Занавес остаётся открытым - страница 15
С музыкой, как и с балетом (я полгода ходила в балетный класс в Новосибирске), пришлось расстаться навсегда.
Отец почему-то решил сменить квартиру. По объявлению к нам приходили разные люди. И тут я увидела на стене у двери узенькую металлическую полоску. В ней был тоненький папирус с текстом на еврейском языке.
Приходившие к нам люди открывали этот текст и вели себя по-разному. Одни разворачивались и уходили сразу. А другие – вступали в беседу, давали свои адреса, и мои родители ходили смотреть их жильё. Оказалось, до нас в этой квартире жила еврейская семья.
В такой вот странной форме я столкнулась с ненавистью между поляками и евреями. Только сейчас я начала разбираться в этом запутанном вопросе, помог, как не раз уже делал это, А.И. Солженицын. Я совсем недавно прочла его книгу «Двести лет вместе» (1795 – 1995 гг.). К этой теме я ещё вернусь…
А пока обсуждается вопрос: отпускать ли меня в летний лагерь, куда родителям предложили путёвку. Но по городу ползут слухи о войне, и мама наотрез отказывается оставить меня одну: в отпуск поедем все вместе. Мы приехали в Свердловск 18 июня, через четыре дня – война.
В годы войны Львов стал для меня городом-грёзой, городом-мечтой. «Вот кончится война… и мы вернёмся во Львов!»
Дом тётки в Свердловске тоже был «полной чашей». В войну было голодно, но муж её Пётр Денисович Порошин, работал в столовой, и мы могли каждый день есть свежие булочки. Они назывались «венские». У тётки не переводились конфеты.
Спала я на чёрном кожаном диване. В доме чисто и уютно: ковры, вышивки, цветы, прекрасная посуда… Тётя Дора, Фёдора Анисимовна Порошина, слыла «богатой»…
Два слова о вышивках. Мама всегда удивлялась: «Ведь никто тебя не учил!» А я в кружке рукоделия при Дворце пионеров участвовала даже в выставках. Беру в руки иглу и сегодня… Откуда это взялось? Теперь вот я могу предположить: если и правда, что в одном из воплощений я была испанской графиней, которая в молодости время своё отдавала любви, потом ушла в монастырь, а в другом воплощении была настоятельницей христианского монастыря в Австралии, то это рудиментарный след оттуда: монахини ведь – замечательные рукодельницы.
Но у меня это угасающий инстинкт, как след в небе после реактивного самолёта, который постепенно тает.
Вот кончится война…
Война кончилась. Послевоенные годы для нашей семьи оказались тяжелее военных: отец после плена не мог получить прежнюю работу, из партии был исключён.
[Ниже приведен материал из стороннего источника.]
(* ===== verification/AttemptProps.v ===== *)
(** What admission promises: an accepted grant is signed by the key its header names, alive, and
    bound to every value the daemon expects; an open gate means both endpoints signed the agreement
    the daemon expects; and the principal built from them has the authority of the signed ceiling
    and no other. *)

From S2P Require Import Prelude.
From S2P Require Import ProtocolId.
From S2P Require Import WireScalar.
From S2P Require Import NoiseRecord.
From S2P Require Import NoisePrologue.
From S2P Require Import Ceiling.
From S2P Require Import Signaling.
From S2P Require Import SignalingProps.
From S2P Require Import SignalingPeer.
From S2P Require Import SignalingAgree.
From S2P Require Import Version.
From S2P Require Import Principal.
From S2P Require Import Continuity.
From S2P Require Import Attempt.
From stdpp Require Import options.

Local Abbreviation res := (result AttemptGrantError).
Lemma replace_keeps_primary_key_witness :
  let w := Sample.world Sample.migrated (Sample.fails_at 3 (fault_other "disk full")) in
  (NoDup (map ID (categorized_cpes (store w))) /\
   Forall (fun c => ID c = 0) [Sample.cpe_new] /\
   no_overflow (len (old_ids "nvd" (store w))) 10000 /\
   no_overflow (len [Sample.cpe_new]) 2000) /\
  NoDup (map ID (categorized_cpes
                   (store (snd (RDBDriver.deleteAndInsertCpes Sample.sqlite "nvd"
                                  [Sample.cpe_new] w))))).
Proof.
  intros w.
  assert (Hk : NoDup (map ID (categorized_cpes (store w)))) by apply sample_key.
  assert (Hz : Forall (fun c => ID c = 0) [Sample.cpe_new]) by (repeat constructor).
  assert (H1 : no_overflow (len (old_ids "nvd" (store w))) 10000) by (vm_compute; discriminate).
  assert (H2 : no_overflow (len [Sample.cpe_new]) 2000) by (vm_compute; discriminate).
  split; [auto|].
  exact (replace_keeps_primary_key Sample.sqlite "nvd" [Sample.cpe_new] w Hk Hz H1 H2).
Defined.

Lemma replace_twice_witness :
  let w := Sample.world Sample.migrated Sample.healthy in
  let w1 := snd (RDBDriver.InsertCpes Sample.sqlite "nvd" [Sample.cpe_new] w) in
  let w2 := snd (RDBDriver.InsertCpes Sample.sqlite "nvd" [Sample.cpe_new] w1) in
  (healthy_from_now w /\
   NoDup (map ID (categorized_cpes (store w))) /\
   Forall (fun c => ID c = 0) [Sample.cpe_new] /\
   Forall (fun c => fetch_type c = "nvd") [Sample.cpe_new] /\
   no_overflow (len (old_ids "nvd" (store w))) 10000 /\
   no_overflow (len [Sample.cpe_new]) 10000 /\
   no_overflow (len [Sample.cpe_new]) 2000) /\
  fst (RDBDriver.InsertCpes Sample.sqlite "nvd" [Sample.cpe_new] w1) = None /\
  map forget_id (categorized_cpes (store w2)) = map forget_id (categorized_cpes (store w1)) /\
  NoDup (map ID (categorized_cpes (store w2))).
Proof.
  intros w w1 w2. subst w2 w1.
  assert (H0 : healthy_from_now w) by apply sample_healthy.
  assert (Hk : NoDup (map ID (categorized_cpes (store w)))) by apply sample_key.
  assert (Hz : Forall (fun c => ID c = 0) [Sample.cpe_new]) by (repeat constructor).
  assert (Ht : Forall (fun c => fetch_type c = "nvd") [Sample.cpe_new])
    by (repeat constructor).
  assert (H1 : no_overflow (len (old_ids "nvd" (store w))) 10000) by (vm_compute; discriminate).
  assert (H1' : no_overflow (len [Sample.cpe_new]) 10000) by (vm_compute; discriminate).
  assert (H2 : no_overflow (len [Sample.cpe_new]) 2000) by (vm_compute; discriminate).
  split; [auto 8|].
  exact (replace_twice Sample.sqlite "nvd" [Sample.cpe_new] w H0 Hk Hz Ht H1 H1' H2).
Defined.

Lemma replace_then_lookup_witness :
  let w := Sample.world Sample.migrated Sample.healthy in
  let w1 := snd (RDBDriver.InsertCpes Sample.sqlite "nvd" [Sample.cpe_new] w) in
  (healthy_from_now w /\
   like_itself w /\
   no_overflow (len (old_ids "nvd" (store w))) 10000 /\
   no_overflow (len [Sample.cpe_new]) 2000 /\
   In Sample.cpe_new [Sample.cpe_new] /\
   plain (Vendor Sample.cpe_new) /\
   plain (Product Sample.cpe_new)) /\
  In "cpe:/a:x:y:z" (fst (fst (fst (RDBDriver.GetCpesByVendorProduct Sample.sqlite "x" "y" w1)))) /\
  In "x::y" (fst (fst (RDBDriver.GetVendorProducts Sample.sqlite w1))).
Proof.
  intros w w1. subst w1.
  assert (H0 : healthy_from_now w) by apply sample_healthy.
  assert (H1 : no_overflow (len (old_ids "nvd" (store w))) 10000) by (vm_compute; discriminate).
  assert (H2 : no_overflow (len [Sample.cpe_new]) 2000) by (vm_compute; discriminate).
  assert (Hin : In Sample.cpe_new [Sample.cpe_new]) by (left; reflexivity).
  assert (Hv : plain (Vendor Sample.cpe_new))
    by (unfold plain; cbn; intuition discriminate).
  assert (Hp : plain (Product Sample.cpe_new))
    by (unfold plain; cbn; intuition discriminate).
  assert (Hl : like_itself w) by (apply plain_like_itself; reflexivity).
  split; [auto 9|].
  exact (replace_then_lookup Sample.sqlite "nvd" [Sample.cpe_new] w Sample.cpe_new
           H0 Hl H1 H2 Hin Hv Hp).
Defined.

Lemma replace_statement_count_witness :
  let w := Sample.world Sample.migrated Sample.healthy in
  (no_overflow (len (old_ids "nvd" (store w))) 10000 /\
   no_overflow (len [Sample.cpe_new]) 2000) /\
  len (log (snd (RDBDriver.deleteAndInsertCpes Sample.sqlite "nvd" [Sample.cpe_new] w)))
    - len (log w) = 5.
Proof.
  intros w.
  assert (H1 : no_overflow (len (old_ids "nvd" (store w))) 10000) by (vm_compute; discriminate).
  assert (H2 : no_overflow (len [Sample.cpe_new]) 2000) by (vm_compute; discriminate).
  split; [auto|].
  exact (proj2 (replace_statement_count Sample.sqlite "nvd" [Sample.cpe_new] w H1 H2)
           eq_refl).
Defined.

End ReplaceFurther.

(** ** The progress bar of a replace *)

Section Progress.

Local Arguments chunkSlice : simpl never.

Lemma delete_loop_bar ids ch w :
  bar (snd (for_range ch (RDBDriver.delete_chunk ids) w)) = bar w.
Proof.
  revert w. induction ch as [|idx ch IH]; intros w; [reflexivity|].
  cbn [for_range]. unfold bind at 1.
  unfold RDBDriver.delete_chunk at 1, tx_Delete, issue, bind, get_store, set_store, ret.
  destruct (oracle w (length (log w))) as [f|]; cbn [fst snd]; [reflexivity|].
  rewrite IH. reflexivity.
Qed.

Lemma insert_loop_bar cpes ch :
  forall a b w, chain a ch b -> 0 <= a -> b <= max_int ->
    let run := for_range ch (RDBDriver.insert_chunk cpes) w in
    total (bar (snd run)) = total (bar w) /\
    finished (bar (snd run)) = finished (bar w) /\
    match fst run with
    | None => current (bar (snd run)) = current (bar w) + (b - a)
    | Some _ => current (bar w) <= current (bar (snd run)) <= current (bar w) + (b - a)
    end.
Proof.
  induction ch as [|idx ch IH]; intros a b w Hc Ha Hb run; subst run.
  - simpl in Hc. subst b. cbn. repeat split; lia.
  - simpl in Hc. destruct Hc as (H1 & H2 & H3).
    pose proof (chain_le _ _ _ H3) as Hle.
    cbn [for_range]. unfold bind.
    destruct (RDBDriver.insert_chunk cpes idx w) as [r0 w1] eqn:E.
    unfold RDBDriver.insert_chunk, tx_Create, bar_Add, issue, bind, get_store, set_store,
      get_bar, set_bar, ret in E. cbn [fst snd bar total current finished] in E.
    destruct (oracle w (length (log w))) as [f|]; inversion E; subst r0 w1; clear E;
      unfold ret; cbn [fst snd bar total current finished].
    + repeat split; lia.
    + rewrite int_sub_small by (unfold is_int, min_int, max_int in *; lia).
      match goal with
      | |- context [for_range ch _ ?w1] =>
          destruct (IH (To idx) b w1 H3 ltac:(lia) Hb) as (Ht & Hf & Hcur)
      end.
      cbn [bar total current finished] in Ht, Hf, Hcur.
      split; [exact Ht|]. split; [exact Hf|].
      destruct (fst (for_range ch (RDBDriver.insert_chunk cpes) _)); lia.
Qed.

(** X16.  The progress bar counts the entries stored.  [deleteAndInsertCpes]
    starts a bar whose total is the size of the batch.  When it returns no
    error the bar is finished and stands at its total; when it returns an
    error the bar is left unfinished, somewhere between zero and its
    total. *)
Theorem replace_progress r fetchType cpes w :
  no_overflow (len cpes) 2000 ->
  progress_of (len cpes) (RDBDriver.deleteAndInsertCpes r fetchType cpes w).
Proof.
  intros Hfit.
  destruct (chunk_loop_closes (len cpes) 2000 ltac:(unfold len; lia) ltac:(lia) Hfit)
    as (_ & Hchain & _).
  assert (Hmax : len cpes <= max_int).
  { unfold no_overflow in Hfit.
    pose proof (Z.mod_pos_bound (len cpes + 2000 - 1) 2000 ltac:(lia)).
    pose proof (Z.div_mod (len cpes + 2000 - 1) 2000 ltac:(lia)). lia. }
  assert (Hlen : 0 <= len cpes) by (unfold len; lia).
  assert (Hchunks : forall result w2,
    bar w2 = {| total := len cpes; current := 0; finished := false |} ->
    progress_of (len cpes) (RDBDriver.deleteAndInsertCpes_chunks result cpes w2)).
  { intros result w2 Hbar. unfold RDBDriver.deleteAndInsertCpes_chunks.
    set (del := if RowsAffected result >? 0
                then for_range (chunkSlice (len (found result)) 10000)
                       (RDBDriver.delete_chunk (found result))
                else ret None).
    assert (Hdel : bar (snd (del w2)) = bar w2).
    { subst del. destruct (RowsAffected result >? 0); [apply delete_loop_bar|reflexivity]. }
    unfold bind at 1. destruct (del w2) as [e1 w3]. cbn [fst snd] in Hdel.
    destruct e1 as [e1|].
    - unfold ret, progress_of. cbn [fst snd]. rewrite Hdel, Hbar. cbn. repeat split; lia.
    - unfold bind at 1.
      destruct (insert_loop_bar cpes _ 0 (len cpes) w3 Hchain ltac:(lia) Hmax)
        as (Ht & Hf & Hcur).
      rewrite Hdel, Hbar in Ht, Hf, Hcur. cbn [total current finished] in Ht, Hf, Hcur.
      destruct (for_range (chunkSlice (len cpes) 2000) (RDBDriver.insert_chunk cpes) w3)
        as [e2 w4].
      cbn [fst snd] in Ht, Hf, Hcur. destruct e2 as [e2|].
      + unfold ret, progress_of. cbn [fst snd]. repeat split; try lia; assumption.
      + unfold bar_Finish, get_bar, set_bar, bind, ret, progress_of.
        cbn [fst snd bar total current finished]. repeat split; try lia; assumption. }
  unfold RDBDriver.deleteAndInsertCpes.
  set (w1 := {| store := store w; snapshot := Some (store w); log := log w ++ [SBegin];
                oracle := oracle w; like := like w;
                bar := {| total := len cpes; current := 0; finished := false |} |}).
  change (progress_of (len cpes)
            ((err <- RDBDriver.deleteAndInsertCpes_body fetchType cpes ;;
              match err with Some _ => tx_Rollback | None => tx_Commit end ;; ret err) w1)).
  assert (Hbody : progress_of (len cpes) (RDBDriver.deleteAndInsertCpes_body fetchType cpes w1)).
  { unfold RDBDriver.deleteAndInsertCpes_body. unfold bind at 1.
    rewrite tx_Find_ids_run.
    destruct (oracle w1 (length (log w1))) as [f|]; cbn [Error].
    - rewrite fault_is_not_ErrRecordNotFound. cbn [negb]. unfold ret, progress_of. cbn.
      repeat split; lia.
    - apply Hchunks. reflexivity. }
  unfold bind at 1.
  destruct (RDBDriver.deleteAndInsertCpes_body fetchType cpes w1) as [e w2].
  unfold progress_of in *. cbn [fst snd] in Hbody.
  destruct e as [e|].
  - unfold tx_Rollback, note, issue, bind, ret, get_snapshot, set_store, set_snapshot.
    cbn [fst snd snapshot].
    destruct (snapshot w2); cbn [fst snd bar]; exact Hbody.
  - unfold tx_Commit, note, issue, bind, ret, set_snapshot. cbn [fst snd bar]. exact Hbody.
Qed.

Lemma replace_progress_witness :
  let w := Sample.world Sample.migrated (Sample.fails_at 2 (fault_other "disk full")) in
  no_overflow (len [Sample.cpe_new; Sample.cpe_new]) 2000 /\
  progress_of 2 (RDBDriver.deleteAndInsertCpes Sample.sqlite "nvd"
                   [Sample.cpe_new; Sample.cpe_new] w) /\
  bar (snd (RDBDriver.deleteAndInsertCpes Sample.sqlite "nvd"
              [Sample.cpe_new; Sample.cpe_new] (Sample.world Sample.migrated Sample.healthy)))
    = {| total := 2; current := 2; finished := true |}.
Proof.
  intros w.
  assert (H : no_overflow (len [Sample.cpe_new; Sample.cpe_new]) 2000)
    by (vm_compute; discriminate).
  split; [exact H|]. split; [|reflexivity].
  exact (replace_progress Sample.sqlite "nvd" [Sample.cpe_new; Sample.cpe_new] w H).
Defined.

End Progress.

(** ** The lookups, further *)

Section LookupsFurther.

Lemma like_chars_wildcard s : like_chars ["%"%char] s = true.
Proof.
  induction s as [|c s IH]; [reflexivity|].
  rewrite like_chars_any, IH. apply orb_true_r.
Qed.

(** The plain [LIKE] obeys the law: so do the sample worlds. *)
Lemma plain_like_any w : like w = sql_like -> like_any w.
Proof.
  intros E x. rewrite E. unfold sql_like. cbn [list_ascii_of_string].
  apply like_chars_wildcard.
Qed.

Lemma matches_wildcard w c : like_any w -> matches (like w) "%" "%" c = true.
Proof. intros H. unfold matches. rewrite !H. reflexivity. Qed.

Lemma GetCpesByVendorProduct_world r vendor product w :
  snd (RDBDriver.GetCpesByVendorProduct r vendor product w)
  = logged w (SFindCpes "vendor LIKE ? and product LIKE ?" vendor product).
Proof.
  unfold RDBDriver.GetCpesByVendorProduct, conn_Find_cpes, issue, bind, get_store, get_like, ret.
  destruct (oracle w (length (log w))) as [f|]; cbn [fst snd].
  - rewrite fault_is_not_ErrRecordNotFound. reflexivity.
  - destruct (RDBDriver.partition_cpes _ [] []). reflexivity.
Qed.

(** X17.  [GetCpesByVendorProduct] never returns an error and never
    writes: whatever the patterns and whatever the backend does, its third
    result is nil, the world it leaves differs from the one it found by the
    one query in the log, and every cpeURI in its two lists is the cpeURI
    of a stored entry. *)
Theorem GetCpesByVendorProduct_total r vendor product w :
  snd (fst (RDBDriver.GetCpesByVendorProduct r vendor product w)) = None /\
  snd (RDBDriver.GetCpesByVendorProduct r vendor product w)
    = logged w (SFindCpes "vendor LIKE ? and product LIKE ?" vendor product) /\
  forall u,
    In u (fst (fst (fst (RDBDriver.GetCpesByVendorProduct r vendor product w)))
          ++ snd (fst (fst (RDBDriver.GetCpesByVendorProduct r vendor product w)))) ->
    exists c, In c (categorized_cpes (store w)) /\ CpeURI c = u.
Proof.
  split; [|split; [apply GetCpesByVendorProduct_world|]].
  - rewrite GetCpesByVendorProduct_run. destruct (oracle w (length (log w))); reflexivity.
  - intros u. rewrite GetCpesByVendorProduct_run.
    destruct (oracle w (length (log w))) as [f|]; cbn [fst snd app]; [intros []|].
    intros H. apply in_app_or in H as [H|H].
    + apply (proj2 (uris_by_flag false (like w) vendor product (store w))) in H
        as (c & Hin & _ & E & _). exists c. auto.
    + apply (proj2 (uris_by_flag true (like w) vendor product (store w))) in H
        as (c & Hin & _ & E & _). exists c. auto.
Qed.

Lemma GetCpesByVendorProduct_total_witness :
  let w := Sample.world Sample.migrated Sample.healthy in
  In "cpe:/a:v:p:a"
     (fst (fst (fst (RDBDriver.GetCpesByVendorProduct Sample.sqlite "v" "p" w)))
      ++ snd (fst (fst (RDBDriver.GetCpesByVendorProduct Sample.sqlite "v" "p" w)))) /\
  exists c, In c (categorized_cpes (store w)) /\ CpeURI c = "cpe:/a:v:p:a".
Proof.
  intros w.
  split; [left; reflexivity|].
  apply (proj2 (proj2 (GetCpesByVendorProduct_total Sample.sqlite "v" "p" w))).
  left. reflexivity.
Defined.
(* ------------------------------------------------------------------------- *)
(** ** A scripted runtime, to run the model on concrete inputs *)
(* ------------------------------------------------------------------------- *)

(** A remote that answers from a script and then fails, a folder tree that is
    a list of paths, and a clock that stands still. *)
Record ScriptedWorld := mkScripted {
  script : list HttpOutcome;
  folders : list string;
  clock : string;
}.

(** A stand-in for SHA-256: the decimal digits, lowest first, of a
    polynomial checksum of the characters. *)
Definition checksum (s : string) : string :=
  string_of_list_ascii
    (rev (list_ascii_of_string
            (Number_toString
               (foldl (λ acc c, acc * 3 + Z.of_nat (nat_of_ascii c)) 7
                      (list_ascii_of_string s))))).

(** Comparison by code units, as ICU orders ISO dates. *)
Definition compare_code_units (a b : string) : Z :=
  match String.compare a b with
  | Lt => -1
  | Eq => 0
  | Gt => 1
  end.

#[global] Instance scripted_runtime : NodeRuntime := {|
  sha256hex := checksum;
  localeCompare := compare_code_units;
  World := ScriptedWorld;
  https_request := λ _ w,
    match script w with
    | out :: rest => (out, mkScripted rest (folders w) (clock w))
    | [] => (RequestError, w)
    end;
  setTimeout := λ _ w, w;
  fs_existsSync := λ p w, bool_decide (p ∈ folders w);
  fs_mkdirSync := λ p w, Some (mkScripted (script w) (p :: folders w) (clock w));
  fs_renameSync := λ old new w,
    Some (mkScripted (script w) (new :: filter (λ p, p ≠ old) (folders w)) (clock w));
  toISOString := clock;
  now_base36 := λ _, "m2z4k8q1";
  script_dirname := "/home/ariadne/scripts";
|}.
Lemma Forall_firstn_le {A} (P : A -> Prop) (k n : nat) (l : list A) :
  (k <= n)%nat -> Forall P (firstn n l) -> Forall P (firstn k l).
Proof.
  revert n l; induction k as [|k IH]; intros n l Hk H; simpl; [constructor|].
  destruct l as [|x l]; [constructor|].
  destruct n as [|n]; [lia|]. simpl in H. inversion H; subst.
  constructor; eauto with arith.
Qed.

Lemma try_lengths_unfold (l : nat) (s : str) (cont : str -> option (list str))
  (k : nat) :
  try_lengths l s cont k =
  match (if (l <=? k)%nat
         then option_map (cons (firstn k s)) (cont (skipn k s))
         else None) with
  | Some r => Some r
  | None => match k with
            | O => None
            | S k' => try_lengths l s cont k'
            end
  end.
Proof. destruct k; reflexivity. Qed.

Lemma try_lengths_sound (a : atom) (s : str) (cont : str -> option (list str))
  (k : nat) (ps : list str) :
  (k <= run (cls a) (hi a) s)%nat ->
  try_lengths (lo a) s cont k = Some ps ->
  exists j qs, (j <= k)%nat /\ ps = firstn j s :: qs /\
               cont (skipn j s) = Some qs /\ piece_ok a (firstn j s).
Proof.
  induction k as [|k IH]; intros Hk; rewrite try_lengths_unfold.
  - destruct (lo a <=? 0)%nat eqn:Hlo; [|discriminate].
    destruct (cont (skipn 0 s)) as [qs|] eqn:Hc; simpl; [|discriminate].
    intros [= Hps]. exists 0%nat, qs. apply Nat.leb_le in Hlo.
    repeat split; auto; simpl; try lia.
    destruct (hi a); auto. lia.
  - destruct (lo a <=? S k)%nat eqn:Hlo.
    + destruct (cont (skipn (S k) s)) as [qs|] eqn:Hc; cbn [option_map].
      * intros [= Hps]. exists (S k), qs.
        destruct (run_spec (cls a) (hi a) s) as (H1 & H2 & H3).
        assert (Hlen : length (firstn (S k) s) = S k)
          by (rewrite length_firstn; lia).
        apply Nat.leb_le in Hlo.
        repeat split; auto; rewrite ?Hlen; try lia.
        -- eapply Forall_firstn_le; [|exact H2]. lia.
        -- destruct (hi a); auto. lia.
      * intros H. destruct (IH ltac:(lia) H) as (j & qs & ? & ? & ? & ?).
        exists j, qs. intuition lia.
    + intros H. destruct (IH ltac:(lia) H) as (j & qs & ? & ? & ? & ?).
      exists j, qs. intuition lia.
Qed.

Lemma match_seq_sound (re : list atom) (s : str) (ps : list str) :
  match_seq re s = Some ps ->
  Forall2 piece_ok re ps /\ exists rest, s = concat ps ++ rest.
Proof.
  revert s ps; induction re as [|a re IH]; intros s ps; simpl.
  - intros [= <-]. split; [constructor|]. now exists s.
  - intros H. apply try_lengths_sound in H; [|lia].
    destruct H as (j & qs & _ & -> & Hq & Hp).
    destruct (IH _ _ Hq) as (HF & rest & Hrest). split.
    + now constructor.
    + exists rest. simpl. rewrite <- app_assoc, <- Hrest.
      now rewrite firstn_skipn.
Qed.

Lemma search_sound (re : list atom) (s : str) (ps : list str) :
  search re s = Some ps ->
  Forall2 piece_ok re ps /\ exists pre rest, s = pre ++ concat ps ++ rest.
Proof.
  induction s as [|c s IH]; simpl.
  - destruct (match_seq re []) as [qs|] eqn:Hm; [|discriminate].
    intros [= <-]. destruct (match_seq_sound _ _ _ Hm) as (HF & rest & Hr).
    split; auto. exists [], rest. exact Hr.
  - destruct (match_seq re (c :: s)) as [qs|] eqn:Hm.
    + intros [= <-]. destruct (match_seq_sound _ _ _ Hm) as (HF & rest & Hr).
      split; auto. exists [], rest. exact Hr.
    + intros H. destruct (IH H) as (HF & pre & rest & Hr).
      split; auto. exists (c :: pre), rest. simpl. now rewrite Hr.
Qed.


(** ** [int] on strings of digits *)

Lemma int_digits_all (s : str) :
  all_digits s ->
  forall c b acc n, isdigit c = true ->
    int_digits (c :: s) b acc n =
    Some (fold_left (fun a x => a * 10 + digit_val x) (c :: s) acc,
          (n + S (length s))%nat).
Proof.
  induction 1 as [|d s Hd Hs IH]; intros c b acc n Hc.
  - simpl. rewrite Hc. do 2 f_equal. lia.
  - change (int_digits (c :: d :: s) b acc n)
      with (if isdigit c
            then int_digits (d :: s) true (acc * 10 + digit_val c) (S n)
            else if (c =? 95) && b then int_digits (d :: s) false acc n
                 else None).
    rewrite Hc, (IH d true _ _ Hd). simpl. do 2 f_equal. lia.
Qed.

Lemma py_int_digits (s : str) :
  all_digits s -> s <> [] -> (length s <= INT_MAX_STR_DIGITS)%nat ->
  py_int s = Ok (digits_val s).
Proof.
  intros Hs Hne Hlen. unfold py_int.
  rewrite (strip_nospace _ (digits_nospace _ Hs)).
  destruct s as [|c s]; [easy|]. inversion Hs as [|? ? Hc Hs']; subst.
  assert ((c =? 43) = false /\ (c =? 45) = false) as [-> ->]
    by (unfold isdigit in Hc; lia).
  rewrite (int_digits_all _ Hs' _ _ _ _ Hc).
  simpl length in *.
  destruct (Nat.ltb_spec INT_MAX_STR_DIGITS (0 + S (length s))); [lia|].
  reflexivity.
Qed.
Lemma respects_repeatM (n : nat) (body : M S unit) :
  respects R body -> respects R (repeatM n body).
Proof.
  intros Hb. induction n as [|n IH]; simpl.
  - apply respects_ret.
  - apply respects_bind; [exact Hb | intros _; exact IH].
Qed.
End Respects.

Lemma respects_run {A} (R : S -> S -> Prop) (c : M S A) s r s' :
  respects R c -> c s = (r, s') -> R s s'.
Proof. intros Hc E. specialize (Hc s). now rewrite E in Hc. Qed.
End MonadFacts.

(** One step of a proof that a computation respects a relation: split the
    monadic structure, case on the scrutinee of a conditional. *)
Ltac respects_step :=
  lazymatch goal with
  | |- respects _ (bind _ _) => apply respects_bind; [ typeclasses eauto | | intros ? ]
  | |- respects _ (ret _) => apply respects_ret; typeclasses eauto
  | |- respects _ (raise _) => apply respects_raise; typeclasses eauto
  | |- respects _ (gets _) => apply respects_gets; typeclasses eauto
  | |- respects _ (lift_result _) => apply respects_lift_result; typeclasses eauto
  | |- respects _ (forM_ _ _) => apply respects_forM_; [ typeclasses eauto | intros ? ]
  | |- respects _ (foldM _ _ _) => apply respects_foldM; [ typeclasses eauto | intros ? ? ]
  | |- respects _ (repeatM _ _) => apply respects_repeatM; [ typeclasses eauto | ]
  | |- respects _ (modify _) => apply respects_modify; intros ?
  | |- respects _ (if ?b then _ else _) => destruct b
  | |- respects _ (match ?x with _ => _ end) => destruct x
  end.

(** ** Frame properties of the methods *)

Section Frames.
Context {num ctx rng : Type}.
Context `{FO : FloatOps num} `{EO : EnergyOracle num ctx} `{RS : RandomSource num rng}.
Local Abbreviation World := (World num ctx rng).

#[export] Instance kept_preorder {X} (f : World -> X) : PreOrder (kept f).
Proof.
  split.
  - intros w. reflexivity.
  - intros w1 w2 w3 H12 H23. unfold kept in *. congruence.
Qed.

#[export] Instance framed_counters : Framed (@counters num ctx rng).
Proof. split; reflexivity. Qed.
#[export] Instance framed_states_counters : FramedStates (@counters num ctx rng).
Proof. intros v w _. reflexivity. Qed.
#[export] Instance framed_history_counters : FramedHistory (@counters num ctx rng).
Proof. intros v w. reflexivity. Qed.

#[export] Instance framed_titrationStates : Framed (@titrationStates num ctx rng).
Proof. split; reflexivity. Qed.
#[export] Instance framed_history_titrationStates :
  FramedHistory (@titrationStates num ctx rng).
Proof. intros v w. reflexivity. Qed.
#[export] Instance framed_counters_titrationStates :
  FramedCounters (@titrationStates num ctx rng).
Proof. split; reflexivity. Qed.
Тётка нам вскоре помогать не смогла – её муж умер.
Мы попали в кухню-каморку, плохо приспособленную для жилья. Зимой её приходилось отапливать и по ночам. К этой кухоньке примыкали узкие сени. Дверь с них сняли, отверстие замуровали, поставили рамы, получилось окно. Эти сени превратились в отдельную комнатушку для меня. Утром я сметала с потолка снег и иней. В уральскую зимнюю стужу мы жили почти на улице. Брат пока оставался у тётки.
Преподаватели в новой школе тоже оказались слабее. Другим девочкам в классе нравилась демократичная Вера Иосифовна Чернецкая, преподавательница немецкого языка… С нею многие летом работали в пионерских лагерях, она была старшей пионервожатой.
Нравился им и физик Павел Васильевич (Серебренников), и историки… А я стала учиться хуже.
Смогла меня увлечь лишь математик Крохина Мария Николаевна, она же наш классный руководитель. В школу я всегда приходила раньше других, так как жила очень далеко. Но Мария Николаевна была уже в учительской и через стеклянную дверь подзывала меня к себе: «У меня тут есть очень интересная, но очень трудная задача. Возьмёшься решить?» Я бралась. И к пятому или шестому уроку в тот же день задача была решена.